What is expected:
Say how many lines in the entries hold the word "AIMessage", and reply with that number only.

Stored data:
----
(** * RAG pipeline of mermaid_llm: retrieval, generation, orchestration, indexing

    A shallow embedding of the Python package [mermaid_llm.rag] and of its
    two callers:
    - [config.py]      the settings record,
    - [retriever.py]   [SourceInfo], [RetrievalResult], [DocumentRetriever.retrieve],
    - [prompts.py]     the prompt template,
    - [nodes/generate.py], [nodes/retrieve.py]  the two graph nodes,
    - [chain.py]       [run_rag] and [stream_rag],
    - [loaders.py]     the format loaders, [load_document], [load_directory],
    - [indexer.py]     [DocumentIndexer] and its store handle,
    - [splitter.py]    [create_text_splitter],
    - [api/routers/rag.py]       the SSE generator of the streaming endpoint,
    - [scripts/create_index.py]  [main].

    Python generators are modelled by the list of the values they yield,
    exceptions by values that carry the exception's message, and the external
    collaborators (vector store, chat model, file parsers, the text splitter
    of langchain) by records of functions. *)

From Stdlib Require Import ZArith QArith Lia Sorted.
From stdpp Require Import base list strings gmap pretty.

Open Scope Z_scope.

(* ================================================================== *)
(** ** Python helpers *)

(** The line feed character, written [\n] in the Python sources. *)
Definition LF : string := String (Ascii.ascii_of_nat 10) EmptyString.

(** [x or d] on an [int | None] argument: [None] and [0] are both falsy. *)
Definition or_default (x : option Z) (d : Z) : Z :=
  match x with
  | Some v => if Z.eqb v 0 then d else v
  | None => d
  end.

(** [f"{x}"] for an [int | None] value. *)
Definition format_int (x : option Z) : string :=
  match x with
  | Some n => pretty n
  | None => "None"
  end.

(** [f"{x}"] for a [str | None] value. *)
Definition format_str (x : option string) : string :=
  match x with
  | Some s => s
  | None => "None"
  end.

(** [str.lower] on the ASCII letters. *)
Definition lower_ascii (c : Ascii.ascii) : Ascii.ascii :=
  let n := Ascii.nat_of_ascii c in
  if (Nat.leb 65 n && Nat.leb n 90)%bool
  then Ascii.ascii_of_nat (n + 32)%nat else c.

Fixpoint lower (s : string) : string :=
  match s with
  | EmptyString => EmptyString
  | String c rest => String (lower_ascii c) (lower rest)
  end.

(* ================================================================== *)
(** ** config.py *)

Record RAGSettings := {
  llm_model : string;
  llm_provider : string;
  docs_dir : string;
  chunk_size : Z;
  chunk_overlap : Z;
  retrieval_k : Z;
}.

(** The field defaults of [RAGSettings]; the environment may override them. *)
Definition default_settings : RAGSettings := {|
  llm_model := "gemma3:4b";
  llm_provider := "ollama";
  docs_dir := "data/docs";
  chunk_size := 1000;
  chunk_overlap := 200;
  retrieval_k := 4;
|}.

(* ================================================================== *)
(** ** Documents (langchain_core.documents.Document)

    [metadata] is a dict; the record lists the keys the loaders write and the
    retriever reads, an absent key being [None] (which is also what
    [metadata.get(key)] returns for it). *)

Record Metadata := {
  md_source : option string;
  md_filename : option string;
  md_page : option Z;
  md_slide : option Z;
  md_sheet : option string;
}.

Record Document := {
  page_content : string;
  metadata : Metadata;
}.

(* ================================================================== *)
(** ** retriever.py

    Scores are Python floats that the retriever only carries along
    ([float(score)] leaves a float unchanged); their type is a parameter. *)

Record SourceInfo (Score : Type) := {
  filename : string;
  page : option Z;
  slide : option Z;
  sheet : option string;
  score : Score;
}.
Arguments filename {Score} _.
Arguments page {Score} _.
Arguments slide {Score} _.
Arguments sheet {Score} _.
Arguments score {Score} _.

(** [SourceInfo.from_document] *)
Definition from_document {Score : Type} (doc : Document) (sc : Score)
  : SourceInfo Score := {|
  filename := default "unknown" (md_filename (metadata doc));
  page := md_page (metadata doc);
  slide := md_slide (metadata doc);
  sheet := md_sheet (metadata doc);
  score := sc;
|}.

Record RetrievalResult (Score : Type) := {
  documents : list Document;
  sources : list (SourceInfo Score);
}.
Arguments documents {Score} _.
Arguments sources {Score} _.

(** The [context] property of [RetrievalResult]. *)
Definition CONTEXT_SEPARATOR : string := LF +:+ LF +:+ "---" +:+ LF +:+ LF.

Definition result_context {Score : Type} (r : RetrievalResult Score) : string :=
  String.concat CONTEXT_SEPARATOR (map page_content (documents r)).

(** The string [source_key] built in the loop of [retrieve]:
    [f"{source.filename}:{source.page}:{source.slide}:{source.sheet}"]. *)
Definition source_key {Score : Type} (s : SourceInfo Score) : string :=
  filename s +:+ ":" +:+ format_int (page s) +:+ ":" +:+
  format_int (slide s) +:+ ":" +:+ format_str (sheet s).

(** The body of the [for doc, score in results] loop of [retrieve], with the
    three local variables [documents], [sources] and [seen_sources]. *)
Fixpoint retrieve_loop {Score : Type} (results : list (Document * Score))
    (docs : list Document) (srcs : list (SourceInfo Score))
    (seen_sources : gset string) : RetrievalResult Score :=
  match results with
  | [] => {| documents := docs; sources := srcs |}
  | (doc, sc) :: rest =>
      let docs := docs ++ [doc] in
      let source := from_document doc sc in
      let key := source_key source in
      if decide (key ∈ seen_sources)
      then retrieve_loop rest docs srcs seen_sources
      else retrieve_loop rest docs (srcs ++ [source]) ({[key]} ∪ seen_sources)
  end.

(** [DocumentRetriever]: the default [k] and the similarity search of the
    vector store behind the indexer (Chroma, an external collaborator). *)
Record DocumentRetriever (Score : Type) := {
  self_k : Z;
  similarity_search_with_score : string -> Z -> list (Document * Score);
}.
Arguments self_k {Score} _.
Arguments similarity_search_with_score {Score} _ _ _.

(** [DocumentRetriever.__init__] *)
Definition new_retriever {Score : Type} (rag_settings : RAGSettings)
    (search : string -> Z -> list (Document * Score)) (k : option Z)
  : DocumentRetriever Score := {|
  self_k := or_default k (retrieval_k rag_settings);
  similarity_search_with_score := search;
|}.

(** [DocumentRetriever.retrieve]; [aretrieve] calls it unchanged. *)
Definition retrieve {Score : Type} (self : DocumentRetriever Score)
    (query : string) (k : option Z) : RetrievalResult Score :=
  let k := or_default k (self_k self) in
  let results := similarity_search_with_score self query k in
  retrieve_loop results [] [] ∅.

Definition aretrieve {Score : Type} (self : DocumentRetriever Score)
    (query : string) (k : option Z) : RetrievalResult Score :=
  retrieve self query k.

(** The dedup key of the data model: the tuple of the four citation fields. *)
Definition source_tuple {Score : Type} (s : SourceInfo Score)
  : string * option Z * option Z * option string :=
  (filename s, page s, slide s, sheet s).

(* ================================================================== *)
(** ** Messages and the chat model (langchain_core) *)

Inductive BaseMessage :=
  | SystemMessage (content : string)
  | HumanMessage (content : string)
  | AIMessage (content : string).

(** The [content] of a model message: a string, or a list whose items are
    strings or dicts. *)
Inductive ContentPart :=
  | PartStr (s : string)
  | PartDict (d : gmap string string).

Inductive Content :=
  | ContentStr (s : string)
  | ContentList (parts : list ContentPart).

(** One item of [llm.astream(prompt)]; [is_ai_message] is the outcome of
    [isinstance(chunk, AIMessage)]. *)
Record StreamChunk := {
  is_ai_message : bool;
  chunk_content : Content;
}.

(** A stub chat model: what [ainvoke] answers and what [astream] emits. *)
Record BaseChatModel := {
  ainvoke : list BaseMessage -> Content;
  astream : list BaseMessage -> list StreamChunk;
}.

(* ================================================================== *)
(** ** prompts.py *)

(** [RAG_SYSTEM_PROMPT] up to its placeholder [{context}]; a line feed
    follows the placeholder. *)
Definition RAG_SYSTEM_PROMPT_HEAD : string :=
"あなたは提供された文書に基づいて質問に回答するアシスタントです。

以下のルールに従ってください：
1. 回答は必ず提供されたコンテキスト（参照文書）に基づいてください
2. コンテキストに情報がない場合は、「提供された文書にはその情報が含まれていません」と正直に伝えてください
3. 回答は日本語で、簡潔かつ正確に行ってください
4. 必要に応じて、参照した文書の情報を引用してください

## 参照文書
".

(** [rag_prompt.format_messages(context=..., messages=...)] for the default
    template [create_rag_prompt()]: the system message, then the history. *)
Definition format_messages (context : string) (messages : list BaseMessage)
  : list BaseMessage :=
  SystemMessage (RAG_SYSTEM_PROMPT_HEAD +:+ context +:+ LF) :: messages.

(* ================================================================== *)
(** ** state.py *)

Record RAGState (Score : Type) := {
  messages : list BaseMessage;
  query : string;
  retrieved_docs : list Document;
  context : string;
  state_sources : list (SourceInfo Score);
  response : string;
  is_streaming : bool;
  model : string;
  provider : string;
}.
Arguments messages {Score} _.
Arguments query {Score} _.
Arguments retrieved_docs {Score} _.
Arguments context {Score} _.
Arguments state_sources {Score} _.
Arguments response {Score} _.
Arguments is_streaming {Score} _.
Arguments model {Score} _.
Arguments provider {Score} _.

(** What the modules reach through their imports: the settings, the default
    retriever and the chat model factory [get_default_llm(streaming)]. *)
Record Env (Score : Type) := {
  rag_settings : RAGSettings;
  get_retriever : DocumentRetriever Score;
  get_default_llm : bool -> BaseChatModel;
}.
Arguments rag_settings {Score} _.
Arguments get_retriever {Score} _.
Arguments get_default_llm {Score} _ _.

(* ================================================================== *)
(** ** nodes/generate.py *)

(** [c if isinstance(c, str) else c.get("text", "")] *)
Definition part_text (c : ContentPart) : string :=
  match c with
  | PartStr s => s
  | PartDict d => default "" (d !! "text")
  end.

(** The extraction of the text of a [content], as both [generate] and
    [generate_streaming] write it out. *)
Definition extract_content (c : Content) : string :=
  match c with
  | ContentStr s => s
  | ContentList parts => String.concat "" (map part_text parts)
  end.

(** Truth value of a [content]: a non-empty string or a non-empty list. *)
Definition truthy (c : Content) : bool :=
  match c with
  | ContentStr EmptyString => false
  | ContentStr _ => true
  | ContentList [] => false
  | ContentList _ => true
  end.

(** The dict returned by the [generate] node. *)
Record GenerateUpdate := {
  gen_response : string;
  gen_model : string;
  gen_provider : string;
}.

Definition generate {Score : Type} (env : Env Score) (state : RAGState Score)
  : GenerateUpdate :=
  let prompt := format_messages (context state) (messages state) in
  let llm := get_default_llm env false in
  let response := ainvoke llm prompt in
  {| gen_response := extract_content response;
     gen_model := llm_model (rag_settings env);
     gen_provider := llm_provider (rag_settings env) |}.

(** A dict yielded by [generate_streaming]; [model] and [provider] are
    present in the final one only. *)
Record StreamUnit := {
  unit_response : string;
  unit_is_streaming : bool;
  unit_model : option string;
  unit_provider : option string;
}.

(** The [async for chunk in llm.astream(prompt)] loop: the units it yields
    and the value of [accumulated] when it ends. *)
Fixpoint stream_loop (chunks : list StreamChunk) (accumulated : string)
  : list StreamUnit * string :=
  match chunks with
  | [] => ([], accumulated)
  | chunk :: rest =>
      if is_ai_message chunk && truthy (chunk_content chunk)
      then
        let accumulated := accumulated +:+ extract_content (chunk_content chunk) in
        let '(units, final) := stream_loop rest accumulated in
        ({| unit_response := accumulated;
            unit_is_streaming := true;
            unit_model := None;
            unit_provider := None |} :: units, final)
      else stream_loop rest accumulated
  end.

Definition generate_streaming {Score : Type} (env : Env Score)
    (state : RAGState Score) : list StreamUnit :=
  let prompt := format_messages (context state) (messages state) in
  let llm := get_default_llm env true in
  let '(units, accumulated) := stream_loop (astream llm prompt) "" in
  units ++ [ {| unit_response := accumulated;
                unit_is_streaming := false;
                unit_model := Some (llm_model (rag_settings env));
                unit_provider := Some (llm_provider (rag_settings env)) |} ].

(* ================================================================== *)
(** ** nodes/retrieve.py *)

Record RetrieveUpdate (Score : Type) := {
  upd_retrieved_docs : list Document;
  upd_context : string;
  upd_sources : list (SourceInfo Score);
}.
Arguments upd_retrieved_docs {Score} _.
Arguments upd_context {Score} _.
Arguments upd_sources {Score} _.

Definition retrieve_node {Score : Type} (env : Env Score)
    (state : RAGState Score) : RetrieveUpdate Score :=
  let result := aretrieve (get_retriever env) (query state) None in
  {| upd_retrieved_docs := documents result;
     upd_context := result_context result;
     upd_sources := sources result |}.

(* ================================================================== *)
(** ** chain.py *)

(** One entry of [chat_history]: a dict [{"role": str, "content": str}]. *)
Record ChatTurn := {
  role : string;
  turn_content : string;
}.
----
Answer box:
2